----- Data for analysis

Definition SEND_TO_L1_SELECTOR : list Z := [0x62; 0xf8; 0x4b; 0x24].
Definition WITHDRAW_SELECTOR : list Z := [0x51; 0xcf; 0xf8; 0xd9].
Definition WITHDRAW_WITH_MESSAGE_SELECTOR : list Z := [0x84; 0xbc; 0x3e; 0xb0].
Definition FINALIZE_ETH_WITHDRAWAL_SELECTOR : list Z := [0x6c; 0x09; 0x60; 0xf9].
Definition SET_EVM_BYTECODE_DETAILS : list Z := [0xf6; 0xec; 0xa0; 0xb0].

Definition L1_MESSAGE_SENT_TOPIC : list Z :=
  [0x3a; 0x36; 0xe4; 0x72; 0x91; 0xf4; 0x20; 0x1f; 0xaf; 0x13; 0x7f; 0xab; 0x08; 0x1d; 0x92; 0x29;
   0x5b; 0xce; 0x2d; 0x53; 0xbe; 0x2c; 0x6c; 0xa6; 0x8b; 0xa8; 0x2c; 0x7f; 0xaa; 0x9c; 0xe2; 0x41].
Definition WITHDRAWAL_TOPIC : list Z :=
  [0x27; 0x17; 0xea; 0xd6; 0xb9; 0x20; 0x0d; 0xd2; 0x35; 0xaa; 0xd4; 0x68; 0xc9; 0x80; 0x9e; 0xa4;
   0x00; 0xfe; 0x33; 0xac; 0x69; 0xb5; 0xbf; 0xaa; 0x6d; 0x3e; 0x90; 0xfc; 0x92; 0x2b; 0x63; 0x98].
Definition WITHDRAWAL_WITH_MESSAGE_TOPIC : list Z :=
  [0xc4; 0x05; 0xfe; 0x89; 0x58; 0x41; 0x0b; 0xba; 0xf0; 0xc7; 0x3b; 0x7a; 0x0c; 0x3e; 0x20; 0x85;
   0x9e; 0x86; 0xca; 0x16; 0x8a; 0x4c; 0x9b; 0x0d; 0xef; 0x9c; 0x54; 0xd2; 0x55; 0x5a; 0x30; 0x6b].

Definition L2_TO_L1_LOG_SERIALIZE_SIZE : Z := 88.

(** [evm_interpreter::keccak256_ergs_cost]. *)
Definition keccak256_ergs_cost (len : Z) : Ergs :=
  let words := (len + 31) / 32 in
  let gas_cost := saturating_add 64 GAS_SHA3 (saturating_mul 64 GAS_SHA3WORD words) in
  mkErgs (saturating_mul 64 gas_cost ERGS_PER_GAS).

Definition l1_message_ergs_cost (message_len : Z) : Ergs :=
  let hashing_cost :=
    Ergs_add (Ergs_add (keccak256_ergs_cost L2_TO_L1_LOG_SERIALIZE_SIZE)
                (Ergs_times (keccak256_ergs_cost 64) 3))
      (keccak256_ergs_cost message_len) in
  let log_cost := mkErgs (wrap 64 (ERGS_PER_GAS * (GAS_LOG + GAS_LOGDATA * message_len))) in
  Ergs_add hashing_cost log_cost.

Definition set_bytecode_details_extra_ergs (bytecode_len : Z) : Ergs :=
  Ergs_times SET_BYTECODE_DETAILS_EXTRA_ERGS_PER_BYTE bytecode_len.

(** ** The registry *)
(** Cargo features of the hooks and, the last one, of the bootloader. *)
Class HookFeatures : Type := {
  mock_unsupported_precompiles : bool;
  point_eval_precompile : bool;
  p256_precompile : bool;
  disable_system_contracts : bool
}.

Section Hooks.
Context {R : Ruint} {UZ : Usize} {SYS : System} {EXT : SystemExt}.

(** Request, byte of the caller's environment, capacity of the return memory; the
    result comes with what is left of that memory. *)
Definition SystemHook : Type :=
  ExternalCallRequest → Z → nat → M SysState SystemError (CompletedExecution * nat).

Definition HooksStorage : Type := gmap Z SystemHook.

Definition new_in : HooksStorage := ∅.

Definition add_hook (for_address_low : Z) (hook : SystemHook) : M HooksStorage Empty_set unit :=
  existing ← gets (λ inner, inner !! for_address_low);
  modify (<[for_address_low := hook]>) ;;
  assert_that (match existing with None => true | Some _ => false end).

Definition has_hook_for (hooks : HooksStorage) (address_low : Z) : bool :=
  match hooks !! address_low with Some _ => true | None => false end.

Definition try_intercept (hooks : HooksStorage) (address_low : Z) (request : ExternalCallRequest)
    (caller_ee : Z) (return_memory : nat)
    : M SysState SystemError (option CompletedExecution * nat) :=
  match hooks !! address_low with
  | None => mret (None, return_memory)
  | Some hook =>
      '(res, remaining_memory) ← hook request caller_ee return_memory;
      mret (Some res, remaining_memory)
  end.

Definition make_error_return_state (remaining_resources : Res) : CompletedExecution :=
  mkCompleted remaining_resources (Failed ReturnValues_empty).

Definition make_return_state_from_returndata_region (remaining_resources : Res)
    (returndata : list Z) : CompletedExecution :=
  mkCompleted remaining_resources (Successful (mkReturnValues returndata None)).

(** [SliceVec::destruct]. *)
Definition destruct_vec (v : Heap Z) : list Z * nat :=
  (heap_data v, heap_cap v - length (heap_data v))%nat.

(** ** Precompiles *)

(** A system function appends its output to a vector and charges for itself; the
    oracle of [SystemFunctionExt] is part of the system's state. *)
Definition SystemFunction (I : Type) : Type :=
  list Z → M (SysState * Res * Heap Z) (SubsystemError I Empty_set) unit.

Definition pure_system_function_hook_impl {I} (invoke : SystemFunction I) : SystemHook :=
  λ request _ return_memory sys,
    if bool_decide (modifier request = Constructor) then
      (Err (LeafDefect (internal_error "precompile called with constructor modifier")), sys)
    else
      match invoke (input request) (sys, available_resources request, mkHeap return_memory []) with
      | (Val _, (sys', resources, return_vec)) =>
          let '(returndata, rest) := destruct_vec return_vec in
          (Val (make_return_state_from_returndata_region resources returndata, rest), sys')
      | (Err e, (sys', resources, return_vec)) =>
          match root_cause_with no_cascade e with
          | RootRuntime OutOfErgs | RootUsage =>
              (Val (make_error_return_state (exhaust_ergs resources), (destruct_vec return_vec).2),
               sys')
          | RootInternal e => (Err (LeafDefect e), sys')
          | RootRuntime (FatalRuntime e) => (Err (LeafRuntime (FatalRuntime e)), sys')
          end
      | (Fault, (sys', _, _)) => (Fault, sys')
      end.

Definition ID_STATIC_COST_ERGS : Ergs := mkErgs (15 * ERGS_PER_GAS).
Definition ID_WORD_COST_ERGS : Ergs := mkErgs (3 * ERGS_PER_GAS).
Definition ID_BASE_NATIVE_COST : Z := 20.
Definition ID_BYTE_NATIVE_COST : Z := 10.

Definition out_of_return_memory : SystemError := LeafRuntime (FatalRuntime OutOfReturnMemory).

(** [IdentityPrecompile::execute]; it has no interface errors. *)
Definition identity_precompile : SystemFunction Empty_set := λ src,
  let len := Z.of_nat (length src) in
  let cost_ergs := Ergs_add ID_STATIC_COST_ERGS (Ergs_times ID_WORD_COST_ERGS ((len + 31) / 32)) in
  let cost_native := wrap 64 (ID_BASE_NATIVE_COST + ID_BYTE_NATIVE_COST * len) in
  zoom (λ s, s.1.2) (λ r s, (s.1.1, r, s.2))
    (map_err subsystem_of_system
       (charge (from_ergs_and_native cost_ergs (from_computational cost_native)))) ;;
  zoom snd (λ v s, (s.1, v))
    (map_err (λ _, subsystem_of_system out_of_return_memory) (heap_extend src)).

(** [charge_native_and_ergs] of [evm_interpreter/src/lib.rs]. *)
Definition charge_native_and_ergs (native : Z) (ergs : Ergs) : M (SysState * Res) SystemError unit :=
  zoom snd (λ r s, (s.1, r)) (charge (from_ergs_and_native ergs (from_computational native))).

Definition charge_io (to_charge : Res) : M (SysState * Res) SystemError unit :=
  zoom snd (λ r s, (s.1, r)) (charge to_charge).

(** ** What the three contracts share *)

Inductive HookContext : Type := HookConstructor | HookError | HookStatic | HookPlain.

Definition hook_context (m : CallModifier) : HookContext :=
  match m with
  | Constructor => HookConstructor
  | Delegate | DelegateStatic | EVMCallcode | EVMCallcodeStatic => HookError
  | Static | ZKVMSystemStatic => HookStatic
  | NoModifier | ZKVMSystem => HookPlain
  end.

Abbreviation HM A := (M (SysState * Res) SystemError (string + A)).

----------

● **Exercise aim**
Among the entries above, copy exactly only the lines starting with the one containing "Definition WITHDRAWAL_TOPIC : list" and going through the one containing "Definition set_bytecode_details_extra_ergs (bytecode_len", both ends included.

● **Solution to this problem**
Definition WITHDRAWAL_TOPIC : list Z :=
  [0x27; 0x17; 0xea; 0xd6; 0xb9; 0x20; 0x0d; 0xd2; 0x35; 0xaa; 0xd4; 0x68; 0xc9; 0x80; 0x9e; 0xa4;
   0x00; 0xfe; 0x33; 0xac; 0x69; 0xb5; 0xbf; 0xaa; 0x6d; 0x3e; 0x90; 0xfc; 0x92; 0x2b; 0x63; 0x98].
Definition WITHDRAWAL_WITH_MESSAGE_TOPIC : list Z :=
  [0xc4; 0x05; 0xfe; 0x89; 0x58; 0x41; 0x0b; 0xba; 0xf0; 0xc7; 0x3b; 0x7a; 0x0c; 0x3e; 0x20; 0x85;
   0x9e; 0x86; 0xca; 0x16; 0x8a; 0x4c; 0x9b; 0x0d; 0xef; 0x9c; 0x54; 0xd2; 0x55; 0x5a; 0x30; 0x6b].

Definition L2_TO_L1_LOG_SERIALIZE_SIZE : Z := 88.

(** [evm_interpreter::keccak256_ergs_cost]. *)
Definition keccak256_ergs_cost (len : Z) : Ergs :=
  let words := (len + 31) / 32 in
  let gas_cost := saturating_add 64 GAS_SHA3 (saturating_mul 64 GAS_SHA3WORD words) in
  mkErgs (saturating_mul 64 gas_cost ERGS_PER_GAS).

Definition l1_message_ergs_cost (message_len : Z) : Ergs :=
  let hashing_cost :=
    Ergs_add (Ergs_add (keccak256_ergs_cost L2_TO_L1_LOG_SERIALIZE_SIZE)
                (Ergs_times (keccak256_ergs_cost 64) 3))
      (keccak256_ergs_cost message_len) in
  let log_cost := mkErgs (wrap 64 (ERGS_PER_GAS * (GAS_LOG + GAS_LOGDATA * message_len))) in
  Ergs_add hashing_cost log_cost.

Definition set_bytecode_details_extra_ergs (bytecode_len : Z) : Ergs :=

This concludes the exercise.